Repeat precisely the span of lines below that opens with the line containing "(** * Text: the" and closes with the line containing "list operations and", both included.

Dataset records
+--
(* ===== verification/Text.v ===== *)
(** * Text: the operations of Rust's [str] the parsers use

    A string is the list of its characters' code points, so splitting and searching are
    list operations and Unicode white space is what it is in the source.  The integer
    parsers follow [from_str_radix]: an optional [+], at least one digit, and an
    overflow is an error. *)

From S2P Require Import Prelude.
From Stdlib Require Import Ascii.
From Stdlib Require Export (notations) String.

Notation text := (list Z) (only parsing).

(** An ASCII literal. *)
Fixpoint txt (s : String.string) : text :=
  match s with
  | String.EmptyString => []
  | String.String a s => Z.of_nat (nat_of_ascii a) :: txt s
  end.
Arguments txt s%_string_scope.

Definition NEWLINE : Z := 10.
Definition CARRIAGE_RETURN : Z := 13.
Definition PLUS : Z := 43.

(** ** Characters *)

(** [char::is_whitespace]. *)
Definition is_whitespace (c : Z) : bool :=
  ((9 <=? c) && (c <=? 13)) || (c =? 32) || (c =? 133) || (c =? 160) || (c =? 5760) ||
  ((8192 <=? c) && (c <=? 8202)) || (c =? 8232) || (c =? 8233) || (c =? 8239) || (c =? 8287) || (c =? 12288).

(** [to_ascii_lowercase]. *)
Definition ascii_lower (c : Z) : Z := if (65 <=? c) && (c <=? 90) then c + 32 else c.

Definition eq_ignore_ascii_case (a b : text) : bool := bool_decide (map ascii_lower a = map ascii_lower b).

(** [char::to_digit(radix)]. *)
Definition to_digit (radix c : Z) : option Z :=
  let d :=
    if (48 <=? c) && (c <=? 57) then c - 48
    else if (97 <=? c) && (c <=? 122) then c - 97 + 10
    else if (65 <=? c) && (c <=? 90) then c - 65 + 10
    else radix in
  if d <? radix then Some d else None.

(** The digit [d] as the formatter writes it, lower case. *)
Definition digit_char (d : Z) : Z := if d <? 10 then 48 + d else 87 + d.

(** ** Splitting and searching *)

(** [split(p)]: the pieces between the characters that match. *)
Fixpoint split_on (p : Z -> bool) (t : text) : list text :=
  match t with
  | [] => [[]]
  | c :: t =>
      if p c then [] :: split_on p t
      else match split_on p t with [] => [[c]] | w :: ws => (c :: w) :: ws end
  end.

Definition split_char (c : Z) : text -> list text := split_on (Z.eqb c).

(** [split_whitespace]. *)
Definition split_whitespace (t : text) : list text := filter (fun w => w <> []) (split_on is_whitespace t).

(** [trim_start] and [trim]. *)
Fixpoint trim_start (t : text) : text :=
  match t with [] => [] | c :: rest => if is_whitespace c then trim_start rest else t end.
Definition trim_text (t : text) : text := rev (trim_start (rev (trim_start t))).

Definition strip_cr (l : text) : text :=
  match rev l with c :: r => if c =? CARRIAGE_RETURN then rev r else l | [] => l end.

(** [lines]: a carriage return goes with the line feed after it, and nothing follows the
    last line feed. *)
Fixpoint line_pieces (ps : list text) : list text :=
  match ps with
  | [] => []
  | [last] => match last with [] => [] | _ => [last] end
  | p :: ps => strip_cr p :: line_pieces ps
  end.
Definition lines (t : text) : list text := line_pieces (split_char NEWLINE t).

Fixpoint starts_with (p t : text) : bool :=
  match p, t with
  | [], _ => true
  | a :: p, b :: t => (a =? b) && starts_with p t
  | _ :: _, [] => false
  end.

(** [find(p)]: the text from the first occurrence on. *)
Fixpoint find_text (p t : text) : option text :=
  if starts_with p t then Some t
  else match t with [] => None | _ :: t => find_text p t end.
+--
» Finished exercise:
(** * Text: the operations of Rust's [str] the parsers use

    A string is the list of its characters' code points, so splitting and searching are
    list operations and Unicode white space is what it is in the source.  The integer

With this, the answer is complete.